As a clinician scientist, I spend part of my time seeing patients in clinic and the remainder working in the lab. Like my clinical practice, the focus of my lab is to study and understand inherited retinal degenerations, such as Retinitis Pigmentosa, and to develop new treatments for these diseases. My lab employs a diverse set of tools including molecular biology, cell culture, electrophysiology, and optical imaging.
Modulation of Serotonin Receptors in the Retina to Upregulate Neurotrophic factors
Selective Serotonin Reuptake Inhibitors (SSRIs) are FDA approved drugs for treating depression and anxiety. Recent evidence has shown that SSRI mediate their effect by increasing specific neurotrophic factors in the brain. One of these, brain derived neurotrophic factor (BDNF), has been shown to delay retinal degeneration when delivered to animal models of retinal degeneration. Since, the retina is part of the central nervous system, we hypothesize that SSRIs might be able to upregulate BDNF in the retina.
To explore the potential of SSRIs in delaying retinal degeneration, we are characterizing the presence of these receptors in the retina and retinal pigment epithelium as well as the ability of different drugs to modulate these receptors to change BDNF expression.

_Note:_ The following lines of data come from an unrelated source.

Definition declare_extension (st : gmap string nat * list extensionRequest)
    (d : nat * Extension) : result (gmap string nat * list extensionRequest) :=
  let '(position, requests) := st in
  let name := trim_space (EX_Name d.2) in
  _ ← guard_err (bool_decide (name = ""))
        (ENew "extension #%d declares an empty name" [itoa_nat (Z.of_nat d.1 + 1)]);
  _ ← guard_err (negb (validExtName name))
        (ENew "extension %q has an unsafe name: only letters, digits, underscore and dash are allowed" [name]);
  let request := {| er_name := name; er_required := negb (EX_Optional d.2) |} in
  match position !! name with
  | Some at_ => Ok (position, <[at_ := request]> requests)
  | None => Ok (<[name := length requests]> position, requests ++ [request])
  end.

Definition default_extension (st : gmap string nat * list extensionRequest) (name : string) :
    gmap string nat * list extensionRequest :=
  (<[name := length st.2]> st.1, st.2 ++ [{| er_name := name; er_required := false |}]).

Definition resolveExtensions (declared : list Extension) : result (list extensionRequest) :=
  st ← fold_result declare_extension (foldl default_extension (∅, []) defaultExtensions)
         (imap pair declared);
  Ok st.2.

Definition resolveSchemaPrerequisites (s : Settings) : result schemaPrerequisites :=
  r ← resolveMigrationSources (MigrationSources s);
  extensions ← resolveExtensions (Extensions s);
  Ok {| sp_sources := r.1; sp_extensions := extensions; sp_skipped := r.2 |}.
End service.

(** ** Declared lineages *)

Definition decl_name (d : MigrationSource) : string := trim_space (MS_Name d).
Definition decl_table (d : MigrationSource) : string := migrationTablePrefix +:+ decl_name d.

Definition decl_ok (d : MigrationSource) : Prop :=
  safe_identifier (decl_name d) ∧ len (decl_table d) ≤ maxIdentifierBytes.

Definition decl_source (location : string) (d : MigrationSource) : migrationSource :=
  {| ms_name := decl_name d; ms_dir := migrationDirectory location (decl_name d) (MS_Path d);
     ms_table := decl_table d; ms_optional := MS_Optional d |}.

Section declared.
Context {fs : FileSystem} (location : string).

Lemma declare_source_ok st d st' :
  declare_source location st d = Ok st' ↔
  decl_ok d.2 ∧ st.1 !! decl_table d.2 = None ∧
  st' = (<[decl_table d.2 := decl_name d.2]> st.1, st.2 ++ [decl_source location d.2]).
Proof.
  destruct st as [declaring sources], d as [i d]. unfold declare_source, decl_ok. cbn [fst snd].
  fold (decl_name d). fold (decl_table d). split.
  - intros H. res_inv. destruct (declaring !! decl_table d) eqn:E; [done|]. res_inv.
    rewrite <-validSourceName_spec. split_and!; try done.
    match goal with H : (_ <? _) = false |- _ => apply Z.ltb_ge in H end. done.
  - intros ([[Hne Hv] Hlen] & Hnone & ->).
    rewrite bool_decide_eq_false_2 by done. simpl.
    replace (validSourceName (decl_name d)) with true
      by (symmetry; by apply validSourceName_spec). simpl.
    replace (maxIdentifierBytes <? len (decl_table d)) with false
      by (symmetry; by apply Z.ltb_ge). simpl. by rewrite Hnone.
Qed.

Lemma decl_table_inj d d' : decl_table d = decl_table d' → decl_name d = decl_name d'.
Proof. apply append_inj_r. Qed.

Lemma declared_from st i decls st' :
  dom st.1 = list_to_set (ms_table <$> st.2) →
  fold_result (declare_source location) st (imap (λ j d, (i + j, d)%nat) decls) = Ok st' ↔
  Forall decl_ok decls ∧ NoDup (decl_table <$> decls) ∧
  Forall (λ d, decl_table d ∉ ms_table <$> st.2) decls ∧
  st'.2 = st.2 ++ (decl_source location <$> decls) ∧
  st'.1 = foldl (λ m d, <[decl_table d := decl_name d]> m) st.1 decls.
Proof.
  revert st i. induction decls as [|d decls IH]; intros st i Hdom; simpl.
  { destruct st, st'; simpl. rewrite app_nil_r. split; [|naive_solver].
    intros [= -> ->]. by repeat constructor. }
  rewrite bind_ok. rewrite !Forall_cons, NoDup_cons.
  assert (Himap : imap ((λ j d, (i + j, d)%nat) ∘ S) decls =
                  imap (λ j d, (S i + j, d)%nat) decls).
  { apply imap_ext. intros j x _. simpl. f_equal. lia. }
  rewrite Himap. clear Himap. setoid_rewrite declare_source_ok. simpl. split.
  - intros (st1 & (Hok & Hnone & ->) & Hrest). apply (IH _ (S i)) in Hrest; simpl in *.
    + destruct Hrest as (Hall & Hnd & Hnot & -> & ->). simpl in *.
      rewrite fmap_app in Hnot. simpl in Hnot.
      apply not_elem_of_dom in Hnone. rewrite Hdom in Hnone.
      split_and!; try done.
      * intros (d' & Heq & Hin)%list_elem_of_fmap.
        rewrite Forall_forall in Hnot. apply (Hnot d' Hin). rewrite <-Heq. set_solver.
      * by rewrite elem_of_list_to_set in Hnone.
      * eapply Forall_impl; [exact Hnot|]. intros x Hx. set_solver.
      * by rewrite <-app_assoc.
    + rewrite dom_insert_L, Hdom, fmap_app, list_to_set_app_L. simpl. set_solver.
  - intros ([Hok Hall] & [Hnotin Hnd] & [Hd Hnot] & Hst2 & Hst1).
    eexists. split; [split_and!; [done| |done]|].
    + apply not_elem_of_dom. rewrite Hdom. by rewrite elem_of_list_to_set.
    + apply (IH _ (S i)); simpl.
      { rewrite dom_insert_L, Hdom, fmap_app, list_to_set_app_L. simpl. set_solver. }
      split_and!; try done; [|by rewrite <-app_assoc].
      rewrite Forall_forall. intros x Hx. rewrite fmap_app, elem_of_app. simpl.
      rewrite list_elem_of_singleton. rewrite Forall_forall in Hnot.
      intros [?|Heq]; [by eapply Hnot|]. apply Hnotin. rewrite <-Heq.
      by apply list_elem_of_fmap_2.
Qed.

Characterization of Rodent Models of Retinal Disease using Optical Coherence Tomography
Spectral Domain Optical Coherence Tomography (SD-OCT) is a noninvasive imaging system that provides high-resolution images of the retina in cross section. SD-OCT has revolutionized how patients are treated in clinic. We are using a specialized SD-OCT device that has been modified to image rodent eyes. This allows us to obtain high-resolution images from different models of retinal degeneration and monitor them over time. Such measurements will be critical in evaluating the efficacy of further treatments.